Global health matters because in our co-dependent economies, with shared resources and a shared biology, our lives have never been more intimately intertwined. In fact, if a disease agent such as the one that caused the 1917/18 influenza pandemic would hit the world today, there would be no food deliveries within a few days, no medical drugs (most of which are imported), and almost no nation would be able to come to another’s rescue as they would all be responding to the emergency at the same time.

Health Takes Center Stage

As smart phones have taken hold in the developing world, virtual conversations are everywhere, connecting people through their shared interests rather than their economic circumstances. The Internet, social media and increased travel all create an awareness of the stark disparities that exist in the world, and with that bring, especially to a younger generation, a renewed desire to do the right thing, to make a difference in the world.
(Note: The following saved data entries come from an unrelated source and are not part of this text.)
(** X18.  [have_variant] answers [True] as soon as the index has a package
    with the name, version and build string of the variant, without reading
    the requirements.  Otherwise it reads them, and, the index and the
    requirements being there to be read, it raises exactly when one of the
    build and host requirements has no word in it (it is empty, or all its
    characters are whitespace as [str.split] sees it, the no-break space
    included), and then [IndexError]. *)
Theorem have_variant_errors (W : World) (meta : MetaData) :
  let exact :=
    get_package_data W (meta_name meta) (meta_version meta)
      (Some (meta_build_id meta)) None linux_noarch in
  (exact <> [] -> have_variant W meta = Ok true) /\
  (forall e, have_variant W meta = Raise e <->
     e = IndexError /\ exact = [] /\ has_blank_requirement meta).
Proof.
  intros exact. unfold have_variant. fold exact.
  destruct exact as [| p l] eqn:Hexact.
  - split; [done |]. intros e.
    destruct (build_deps_of meta) as [deps |] eqn:Hdeps; cbn.
    + split; [done |]. intros (-> & _ & Hblank).
      assert (build_deps_of meta = Raise IndexError)
        by (by apply build_deps_raises).
      congruence.
    + split.
      * intros [= <-]. apply build_deps_raises in Hdeps as [-> Hblank].
        done.
      * intros (-> & _ & Hblank).
        apply build_deps_raises in Hdeps as [-> _]. done.
  - split; [done |]. intros e. split; [done | by intros (_ & ? & _)].
Qed.
(** X18: When the handler reports its pool ready, the request tells the owner
    the host, resumes the decoder chain, and only then sends the encoded
    request buffer to the handler, once. It registers nothing on a
    connection, reports nothing to the outlier detector, and leaves the
    metadata as it is. *)
Theorem byHandler_onPoolReady host (r : UpstreamRequestByHandler.t) :
  ∃ r' log,
    UpstreamRequestByHandler.onPoolReady host r = inr ((), r', log)
    ∧ calls log
      = [ParentOnUpstreamHostSelected host; ParentContinueDecoding;
         ParentCreateCodec;
         HandlerOnData
           (UpstreamRequestBase.createCodec
              (UpstreamRequestByHandler.base r)
              (UpstreamRequestBase.metadata_
                 (UpstreamRequestByHandler.base r))
              (UpstreamRequestBase.mutation_
                 (UpstreamRequestByHandler.base r))
              (UpstreamRequestBase.upstream_request_buffer_
                 (UpstreamRequestByHandler.base r)))
           false]
    ∧ UpstreamRequestBase.metadata_ (UpstreamRequestByHandler.base r')
      = UpstreamRequestBase.metadata_ (UpstreamRequestByHandler.base r)
    ∧ UpstreamRequestBase.upstream_host_ (UpstreamRequestByHandler.base r')
      = Some host.
Proof.
  open_handler_request r. exec. eexists _, _. split_and!; reflexivity.
Qed.

(** X19: A pool failure of a request by handler drains the request buffer and
    records the host, like that of an [UpstreamRequest]; but it reports
    nothing to the outlier detector, whatever the reason, and tells the
    handler nothing: the request stays among the callbacks of the
    handler. *)
Theorem byHandler_onPoolFailure reason host
    (r : UpstreamRequestByHandler.t) :
  ∃ r' log,
    UpstreamRequestByHandler.onPoolFailure reason host r
      = inr ((), r', log)
    ∧ count isPutResult log = 0
    ∧ count isHandlerCall log = 0
    ∧ UpstreamRequestBase.upstream_request_buffer_
        (UpstreamRequestByHandler.base r') = []
    ∧ UpstreamRequestBase.upstream_host_ (UpstreamRequestByHandler.base r')
      = Some host.
Proof.
  open_handler_request r.
  destruct reason, type, resp_complete; exec; eexists _, _;
    split_and!; reflexivity.
Qed.

(** * Further properties of [prepareUpstreamRequest] *)

Section PrepareMore.

Import RequestOwner.

(** X20: Whatever the cluster manager answers, the result carries either an
    exception or pool data, never both and never neither; and its
    response-code detail is empty exactly when it carries pool data. *)
Theorem prepareUpstreamRequest_exception_xor_pool cluster_name request_id
    lb_context (o : RequestOwner.t) :
  (exception
     (prepareUpstreamRequest cluster_name request_id lb_context o).1 = None
   ↔ is_Some
       (conn_pool_data
          (prepareUpstreamRequest cluster_name request_id lb_context o).1))
  ∧ (is_Some
       (exception
          (prepareUpstreamRequest cluster_name request_id lb_context o).1)
     ↔ conn_pool_data
         (prepareUpstreamRequest cluster_name request_id lb_context o).1
       = None)
  ∧ (response_code_detail
       (prepareUpstreamRequest cluster_name request_id lb_context o).1
     = EmptyString
     ↔ is_Some
         (conn_pool_data
            (prepareUpstreamRequest cluster_name request_id lb_context
               o).1)).
Proof.
  unfold prepareUpstreamRequest.
  destruct (getThreadLocalCluster (cluster_manager_ o) cluster_name)
    as [cluster|]; [destruct (maintenanceMode (info cluster));
      [|destruct (tcpConnPool cluster PriorityDefault lb_context)]|];
    simpl; split_and!; split; try done; eauto;
    try (intros [? ?]; done).
Qed.
(** * nexus: Result<T, E> and TaskQueue<R, P>

    A shallow embedding of [include/nexus/utils/result.hpp] and
    [include/nexus/exec/queue.hpp], and the properties of the two classes
    that the library's description states.

    Conventions of the embedding.
    - A C++ call either returns, throws a [nexus::Error], or has no defined
      behaviour; [outcome] has one constructor for each, and member functions
      that can throw are written in the [outcome] monad.
    - [Result<T, E>] derives from [std::variant<Ok<T>, Err<E>>]; it is the
      two-constructor sum [Result T E].  A variant that is
      valueless-by-exception is not represented.
    - Iterators hold a [Result *].  Pointers are optional addresses into a
      store of Result objects ([None] is [nullptr]); an address that is not
      in the store is dangling.  A member call through a null pointer and a
      read through a dangling one have no defined behaviour.
    - The queue is described from the point of view of one thread; what
      other threads do to the container while the thread waits on the
      condition variable is an explicit argument. *)

From Stdlib Require Import Ascii String.
From stdpp Require Import base option list gmap strings pretty.

(** * Part I: definitions *)

(** ** Errors and call outcomes *)

(** Modelled from the spec: [nexus/error.hpp] is not part of the sources at
    hand.  An [Error] carries one kind of a fixed set and a message;
    [Unwrap] is the only kind the Result code raises, [OtherKind] stands for
    the remaining ones. *)
Inductive ErrorKind : Type :=
  | Unwrap
  | OtherKind (tag : nat).

Record Error : Type := mkError { kind : ErrorKind; what : string }.

(** Modelled from the spec: the [Error] constructor that takes a format
    string and arguments renders the message the way [std::format] does for
    plain replacement fields: each [{}] is replaced by the next argument. *)
Fixpoint format (fmt : string) (args : list string) : string :=
  match fmt with
  | EmptyString => EmptyString
  | String "{"%char (String "}"%char rest) =>
      match args with
      | a :: args' => a +:+ format rest args'
      | [] => format rest []
      end
  | String c rest => String c (format rest args)
  end.

Definition Error_fmt (k : ErrorKind) (fmt : string) (args : list string) : Error :=
  mkError k (format fmt args).

(** Modelled from the spec: the formatting adapter of [nexus/utils/format.hpp],
    composed with the rendering of its result: a display string per value. *)
Class Formattable (A : Type) : Type := to_formattable : A → string.

Inductive outcome (A : Type) : Type :=
  | Returned (a : A)
  | Thrown (e : Error)
  | Undefined.
Arguments Returned {A} a.
Arguments Thrown {A} e.
Arguments Undefined {A}.

Definition throw {A : Type} (e : Error) : outcome A := Thrown e.

#[global] Instance outcome_ret : MRet outcome := @Returned.
#[global] Instance outcome_bind : MBind outcome := λ A B k m,
  match m with
  | Returned a => k a
  | Thrown e => Thrown e
  | Undefined => Undefined
  end.

(** ** Result<T, E> *)

Inductive Result (T E : Type) : Type :=
  | Ok (value : T)
  | Err (error : E).
Arguments Ok {T E} value.
Arguments Err {T E} error.

(** [std::get_if<Ok<T>>(pv)] and [std::get_if<Err<E>>(pv)]: a null pointer
    when [pv] is null or the variant holds the other alternative. *)
Definition get_if_Ok {T E : Type} (pv : option (Result T E)) : option T :=
  match pv with
  | Some (Ok v) => Some v
  | _ => None
  end.

Definition get_if_Err {T E : Type} (pv : option (Result T E)) : option E :=
  match pv with
  | Some (Err e) => Some e
  | _ => None
  end.

Section result.
Context {T E : Type} `{!Formattable T, !Formattable E}.

Definition is_err (r : Result T E) : bool := bool_decide (is_Some (get_if_Err (Some r))).
Definition is_ok (r : Result T E) : bool := bool_decide (is_Some (get_if_Ok (Some r))).
(** * Blender add-ons: tongue rig, sheen material export, DXF constants

    A shallow embedding of three files of the add-on collection:

    - [io_import_dxf/dxfgrabber/const.py]: the DXF version tables;
    - [io_scene_gltf2/.../gltf2_blender_gather_materials_sheen.py]:
      [export_sheen], which reads two material sockets and builds the
      [KHR_materials_sheen] extension record;
    - [rigify/rigs/face/basic_tongue.py]: the tongue [Rig], a sequence of
      host calls that create, parent and constrain bones.

    Python dictionaries are insertion-ordered association lists
    (module [PyDict]); Python methods that mutate the rig object and the
    armature are computations in a state-and-exception monad. The
    coordinates of bones, which the rig only copies, are rationals; the
    influence that the rig computes is a binary64 value, with the rounding
    of each operation written out; the material export compares floats with
    the host's [==] on an abstract type.

    The first part of the file holds the definitions, the second part the
    lemmas and theorems. *)

From Stdlib Require Import QArith Qround Lia Lqa.
From stdpp Require Import base list strings.

Local Open Scope string_scope.
Local Open Scope list_scope.
Local Open Scope nat_scope.

(** ** Python dictionaries *)

Module PyDict.

Section dict.
Context {K V : Type} `{EqDecision K}.

(** [d[k]], as an option: [None] is Python's [KeyError]. *)
Fixpoint get (k : K) (d : list (K * V)) : option V :=
  match d with
  | [] => None
  | (k', v) :: d' => if decide (k' = k) then Some v else get k d'
  end.

(** [d[k] = v]: an existing key keeps its position, a new key goes last. *)
Fixpoint set (k : K) (v : V) (d : list (K * V)) : list (K * V) :=
  match d with
  | [] => [(k, v)]
  | (k', v') :: d' =>
      if decide (k' = k) then (k, v) :: d' else (k', v') :: set k v d'
  end.

(** [d.items()], in insertion order. *)
Definition items (d : list (K * V)) : list (K * V) := d.

(** [d.keys()]. *)
Definition keys (d : list (K * V)) : list K := d.*1.

(** A dictionary display [{k1: v1, k2: v2, ...}]: the pairs are stored
    from left to right. *)
Definition literal (kvs : list (K * V)) : list (K * V) :=
  foldl (λ d kv, set kv.1 kv.2 d) [] kvs.

End dict.

End PyDict.

(** ** DXF constants ([io_import_dxf/dxfgrabber/const.py]) *)

Module DxfConst.

Definition acadrelease : list (string * string) :=
  PyDict.literal
    [ ("AC1009", "R12");
      ("AC1012", "R13");
      ("AC1014", "R14");
      ("AC1015", "R2000");
      ("AC1018", "R2004");
      ("AC1021", "R2007");
      ("AC1024", "R2010") ].

(** [{acad: dxf for dxf, acad in acadrelease.items()}]: the comprehension
    stores one entry per item of [acadrelease], in iteration order. *)
Definition dxfversion : list (string * string) :=
  foldl (λ d item, let '(dxf, acad) := item in PyDict.set acad dxf d)
        [] (PyDict.items acadrelease).

Definition swap (kv : string * string) : string * string := (kv.2, kv.1).

End DxfConst.

(** ** Sheen material extension
    ([io_scene_gltf2/blender/exp/material/extensions/gltf2_blender_gather_materials_sheen.py]) *)

Module Sheen.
The Harvard physician and historian of science Jeremy Greene says that in recent years, “Global health has become a visible and apparently universal good for our times, a moral imperative that has captured the imaginations of many around the world—albeit often to quite different ends.” As a result, there is a striking mix of players in the field today. Health ministers, evangelical missionaries, human rights advocates, military generals, teenage social entrepreneurs, neo-liberal and progressive economists, medical anthropologists, epidemiologists, WHO bureaucrats, and pop and movie stars all find common ground in global health.

The many agendas that come together—from national security concerns to empathy and altruism to the promotion of economic stability to the desire to export democratic ideals, including fairness and equality—have enabled health to move from a back burner issue to center stage. Worldwide financial assistance from developed to developing nations, for example, more than tripled recently, from $7.6 billion in 2001 to $26.4 billion in 2008, with most of the increase going to health-related interventions.

Also, 30 years ago there were only three major international bodies designing international health policies and projects—WHO, the World Bank and the International Monetary Fund—as well as a few key non-governmental organizations. Today, there are thousands of Non-Governmental Organizations of all sizes plus several new big players, from the Gates Foundation to the Global Fund to Fight AIDS, Malaria and TB. To put this in perspective: The Gates Foundation’s annual global health budget recently surpassed that of WHO.

Not surprisingly, coordination is one of the biggest challenges in global health today.